TASK DESCRIPTION: Starting at the line that holds "Definition cores_with_registers (arch", copy every line exactly through the end of the data, and no others.

Collection entries

(* ===== verification/ArchRegisters.v ===== *)
(** * ArchRegisters

    The registers that mean the same on every architecture
    ([arch/architecture_registers.cpp]) and, read through them, the hang
    detectors ([tt_device/hang_detection/*.cpp]): a read of all ones is how a
    hung bus or NOC shows. *)

From Stdlib Require Import ZArith Lia.
From stdpp Require Import base list numbers strings.
From S2P Require Import Prelude CoreTypes ArchData BoardTypes DeviceAccess.

Local Open Scope Z_scope.

Definition PCIE_CORES_TYPE2_NOC0 : list xy_pair := [XY 2 0].
Definition HANG_READ_VALUE : Z := 0xFFFFFFFF.

(** ** Control registers *)

(** The base addresses of the NOC control registers by type of core. *)
Module control.
Definition wormhole_noc0 : list (CoreType * Z) :=
  [(TENSIX, 0xFFB20000); (ETH, 0xFFB20000); (DRAM, 0x100080000); (PCIE, 0xFFFB20000); (ARC, 0xFFFB20000);
   (ROUTER_ONLY, 0xFFB20000)].
Definition wormhole_noc1 : list (CoreType * Z) :=
  [(TENSIX, 0xFFB30000); (ETH, 0xFFB30000); (DRAM, 0x100088000); (PCIE, 0xFFFB20000); (ARC, 0xFFFB20000);
   (ROUTER_ONLY, 0xFFB20000)].
Definition wormhole_dram_noc0 : list Z := [0x100080000; 0x100090000; 0x1000A0000].
Definition wormhole_dram_noc1 : list Z := [0x100088000; 0x100098000; 0x1000A8000].
Definition blackhole_noc0 : list (CoreType * Z) :=
  [(TENSIX, 0xFFB20000); (ETH, 0xFFB20000); (DRAM, 0xFFB20000); (PCIE, 0xFFFFFFFFFF000000); (ARC, 0xFFFFFFFFFF000000);
   (SECURITY, 0xFFFFFFFFFF000000); (L2CPU, 0xFFFFFFFFFF000000); (ROUTER_ONLY, 0xFF000000)].
Definition blackhole_noc1 : list (CoreType * Z) :=
  [(TENSIX, 0xFFB30000); (ETH, 0xFFB30000); (DRAM, 0xFFB30000); (PCIE, 0xFFFFFFFFFF000000); (ARC, 0xFFFFFFFFFF000000);
   (SECURITY, 0xFFFFFFFFFF000000); (L2CPU, 0xFFFFFFFFFF000000); (ROUTER_ONLY, 0xFF000000)].
Definition grendel_noc0 : list (CoreType * Z) :=
  [(TENSIX, 0xFFB20000); (ETH, 0xFFB20000); (DRAM, 0xFFB20000); (PCIE, 0xFFFFFFFFFF000000); (ARC, 0xFFFFFFFFFF000000);
   (SECURITY, 0xFFFFFFFFFF000000); (L2CPU, 0xFFFFFFFFFF000000); (DISPATCH, 0xFFB20000); (ROUTER_ONLY, 0xFF000000)].
Definition grendel_noc1 : list (CoreType * Z) :=
  [(TENSIX, 0xFFB30000); (ETH, 0xFFB30000); (DRAM, 0xFFB30000); (PCIE, 0xFFFFFFFFFF000000); (ARC, 0xFFFFFFFFFF000000);
   (SECURITY, 0xFFFFFFFFFF000000); (L2CPU, 0xFFFFFFFFFF000000); (DISPATCH, 0xFFB30000); (ROUTER_ONLY, 0xFF000000)].

Definition invalid_core : string := "Invalid core type for getting NOC register addr base.".
Definition invalid_noc (noc : Z) : string := "Invalid NOC: " +:+ to_string noc +:+ " for getting NOC register addr base.".

(** The first entry of a core type. *)
Definition base_of (table : list (CoreType * Z)) (core_type : CoreType) : result Z :=
  match assoc core_type table with Some a => Ok a | None => throw invalid_core end.
(** [noc_reg_base]; DRAM cores of Wormhole have a base per port. *)
Definition wormhole_noc_reg_base (core_type : CoreType) (noc noc_port : Z) : result Z :=
  if noc =? 0 then
    if decide (core_type = DRAM) then vec_idx wormhole_dram_noc0 noc_port else base_of wormhole_noc0 core_type
  else if noc =? 1 then
    if decide (core_type = DRAM) then vec_idx wormhole_dram_noc1 noc_port else base_of wormhole_noc1 core_type
  else throw (invalid_noc noc).
Definition blackhole_noc_reg_base (core_type : CoreType) (noc noc_port : Z) : result Z :=
  if noc =? 0 then base_of blackhole_noc0 core_type
  else if noc =? 1 then base_of blackhole_noc1 core_type
  else throw (invalid_noc noc).
Definition grendel_noc_reg_base (core_type : CoreType) (noc noc_port : Z) : result Z :=
  if noc =? 0 then base_of grendel_noc0 core_type
  else if noc =? 1 then base_of grendel_noc1 core_type
  else throw (invalid_noc noc).

Definition noc_reg_base (arch : ARCH) : CoreType → Z → Z → result Z :=
  match arch with
  | WORMHOLE_B0 => wormhole_noc_reg_base
  | BLACKHOLE => blackhole_noc_reg_base
  | _ => grendel_noc_reg_base
  end.
Definition WORMHOLE_NOC_NODE_ID_OFFSET : Z := 0x2C.
Definition WORMHOLE_NOC_ID_TRANSLATED_OFFSET : Z := 0x138.
Definition BLACKHOLE_NOC_NODE_ID_OFFSET : Z := 0x44.
Definition BLACKHOLE_NOC_ID_TRANSLATED_OFFSET : Z := 0x148.
End control.

(** [noc_node_id_reg_addr] and [noc_translated_id_reg_addr] of the three
    architectures. *)
Definition noc_node_id_reg_addr (arch : ARCH) (core_type : CoreType) (noc noc_port : Z) : result Z :=
  base ← control.noc_reg_base arch core_type noc noc_port;
  Ok (u64 (base + match arch with WORMHOLE_B0 => control.WORMHOLE_NOC_NODE_ID_OFFSET | _ => control.BLACKHOLE_NOC_NODE_ID_OFFSET end)).
Definition noc_translated_id_reg_addr (arch : ARCH) (core_type : CoreType) (noc noc_port : Z) : result Z :=
  base ← control.noc_reg_base arch core_type noc noc_port;
  Ok (u64 (base + match arch with WORMHOLE_B0 => control.WORMHOLE_NOC_ID_TRANSLATED_OFFSET
                  | _ => control.BLACKHOLE_NOC_ID_TRANSLATED_OFFSET end)).

Record ArchitectureRegisters := MkRegisters {
  arc_apb_bar0_offset : Z;
  arc_csm_bar0_mailbox_offset : Z;
  arc_reset_scratch_offset : Z;
  arc_reset_scratch_2_offset : Z;
  arc_apb_noc_base_address : Z;
  noc_node_id_bar_offset : Z;
  riscv_debug_bus_cntl_reg : Z;
  get_noc_node_id_reg_addr : CoreType → Z → Z → result Z;
  get_noc_translated_id_reg_addr : CoreType → Z → Z → result Z
}.

Definition get_architecture_registers (arch : ARCH) : result ArchitectureRegisters :=
  match arch with
  | WORMHOLE_B0 =>
      Ok (MkRegisters 0x1FF00000 (0x1FE80000 + 0x783C4) (0x30000 + 0x60) (0x30000 + 0x60 + 0x8) (0x800000000 + 0x80000000)
            (0x1FF00000 + 0x50000 + control.WORMHOLE_NOC_NODE_ID_OFFSET) (0xFFB12000 + 0x54)
            (noc_node_id_reg_addr WORMHOLE_B0) (noc_translated_id_reg_addr WORMHOLE_B0))
  | BLACKHOLE =>
      Ok (MkRegisters 0x1FF00000 (0x1FE80000 + 0x783C4) (0x30000 + 0x60) (0x30000 + 0x60 + 0x8) 0x80000000
            (0x1FD04000 + control.BLACKHOLE_NOC_NODE_ID_OFFSET) (0xFFB12000 + 0x54)
            (noc_node_id_reg_addr BLACKHOLE) (noc_translated_id_reg_addr BLACKHOLE))
  | QUASAR =>
      Ok (MkRegisters 0x1FF00000 (0x1FE80000 + 0x783C4) (0x30000 + 0x60) (0x30000 + 0x60 + 0x8) 0x80000000
            0x1FD04044 (0xFFB12000 + 0x54)
            (noc_node_id_reg_addr QUASAR) (noc_translated_id_reg_addr QUASAR))
  | _ => throw ("No registers defined for " +:+ arch_to_str arch +:+ " architecture.")
  end.

(** ** Hang detection *)

Section HangDetector.
Context {F : Type} (env : World F → World F) (locate : NocId → xy_pair → xy_pair).
(** The protocol is a [PcieInterface]; it is a [RemoteInterface]. *)
Context (is_pcie remote : bool).
(** The reader of a NOC register, which [set_noc_reg_reader] replaces. *)
Context (noc_reg_reader : xy_pair → Z → NocId → M F Z).
(** The subclass: Wormhole, or Blackhole with or without NOC translation. *)
Inductive Detector := WormholeHangDetector | BlackholeHangDetector (noc_translation_enabled : bool).
Context (detector : Detector).

(** The reader of the constructor. *)
Definition default_noc_reg_reader (core : xy_pair) (addr : Z) (noc : NocId) : M F Z := read_data env locate core addr noc.

Definition detector_arch : ARCH := match detector with WormholeHangDetector => WORMHOLE_B0 | BlackholeHangDetector _ => BLACKHOLE end.
Definition read_hang_check_reg_via_bar : M F Z :=
  registers ← lift (get_architecture_registers detector_arch);
  bar_read32 env (noc_node_id_bar_offset registers).

Definition get_hang_check_core (noc : NocId) : result xy_pair :=
  match detector with
  | WormholeHangDetector =>
      arc ← vec_idx wormhole.ARC_CORES_NOC0 0;
      if decide (noc = DeviceAccess.NOC1) then
        x ← vec_idx wormhole.NOC0_X_TO_NOC1_X (xy_x arc);
        y ← vec_idx wormhole.NOC0_Y_TO_NOC1_Y (xy_y arc);
        Ok (XY x y)
      else Ok arc
  | BlackholeHangDetector noc_translation_enabled =>
      pcie ← vec_idx PCIE_CORES_TYPE2_NOC0 0;
      if decide (noc = DeviceAccess.NOC1) then
        x ← vec_idx blackhole.NOC0_X_TO_NOC1_X (xy_x pcie);
        y ← (if noc_translation_enabled then Ok 0 else vec_idx blackhole.NOC0_Y_TO_NOC1_Y (xy_y pcie));
        Ok (XY x y)
      else Ok pcie
  end.

Definition noc_number (noc : NocId) : Z := match noc with DeviceAccess.NOC0 => 0 | DeviceAccess.NOC1 => 1 | SYSTEM_NOC => 2 end.
Definition read_hang_check_reg_via_noc (noc : NocId) : M F Z :=
  core ← lift (get_hang_check_core noc);
  registers ← lift (get_architecture_registers detector_arch);
  addr ← lift (get_noc_node_id_reg_addr registers
                 (match detector with WormholeHangDetector => ARC | BlackholeHangDetector _ => PCIE end) (noc_number noc) 0);
  noc_reg_reader core addr noc.

(** [None]: the check is not available. *)
Definition is_bus_hung (data_read : Z) : M F (option bool) :=
  if negb (data_read =? HANG_READ_VALUE) then mret (Some false)
  else if negb is_pcie then mret None
  else v ← read_hang_check_reg_via_bar; mret (Some (v =? HANG_READ_VALUE)).
Definition is_noc_hung (noc : NocId) : M F (option bool) :=
  if remote then mret None
  else v ← read_hang_check_reg_via_noc noc; mret (Some (v =? HANG_READ_VALUE)).
End HangDetector.

(** ** The register addresses *)

(** Every type of core of an architecture has a node id register over both NOCs. *)
Definition cores_with_registers (arch : ARCH) : list CoreType :=
  map fst match arch with WORMHOLE_B0 => control.wormhole_noc0 | BLACKHOLE => control.blackhole_noc0 | _ => control.grendel_noc0 end.

(** The register of a core that the detectors read exists over NOC 0 and NOC 1. *)
Lemma hang_check_register_exists detector noc :
  noc ≠ SYSTEM_NOC →
  ∃ core addr, get_hang_check_core detector noc = Ok core ∧
    noc_node_id_reg_addr (detector_arch detector)
      (match detector with WormholeHangDetector => ARC | BlackholeHangDetector _ => PCIE end) (noc_number noc) 0 = Ok addr.
Proof. destruct detector as [|[]], noc; try done; intros _; eexists _, _; (split; [|reflexivity]); reflexivity. Qed.

(** An address wraps at 64 bits for no core. *)
Lemma node_id_addr_in_range :
  Forall (λ '(arch, t, noc), is_Ok (noc_node_id_reg_addr arch t noc 0) ∧ is_Ok (noc_translated_id_reg_addr arch t noc 0))
    (arch ← [WORMHOLE_B0; BLACKHOLE; QUASAR]; t ← cores_with_registers arch; [(arch, t, 0); (arch, t, 1)]).
Proof. repeat first [apply Forall_cons; split; [split; by eexists|]|apply Forall_nil; done]. Qed.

SOLUTION TO THIS EXERCISE:
Definition cores_with_registers (arch : ARCH) : list CoreType :=
  map fst match arch with WORMHOLE_B0 => control.wormhole_noc0 | BLACKHOLE => control.blackhole_noc0 | _ => control.grendel_noc0 end.

(** The register of a core that the detectors read exists over NOC 0 and NOC 1. *)
Lemma hang_check_register_exists detector noc :
  noc ≠ SYSTEM_NOC →
  ∃ core addr, get_hang_check_core detector noc = Ok core ∧
    noc_node_id_reg_addr (detector_arch detector)
      (match detector with WormholeHangDetector => ARC | BlackholeHangDetector _ => PCIE end) (noc_number noc) 0 = Ok addr.
Proof. destruct detector as [|[]], noc; try done; intros _; eexists _, _; (split; [|reflexivity]); reflexivity. Qed.

(** An address wraps at 64 bits for no core. *)
Lemma node_id_addr_in_range :
  Forall (λ '(arch, t, noc), is_Ok (noc_node_id_reg_addr arch t noc 0) ∧ is_Ok (noc_translated_id_reg_addr arch t noc 0))
    (arch ← [WORMHOLE_B0; BLACKHOLE; QUASAR]; t ← cores_with_registers arch; [(arch, t, 0); (arch, t, 1)]).
Proof. repeat first [apply Forall_cons; split; [split; by eexists|]|apply Forall_nil; done]. Qed.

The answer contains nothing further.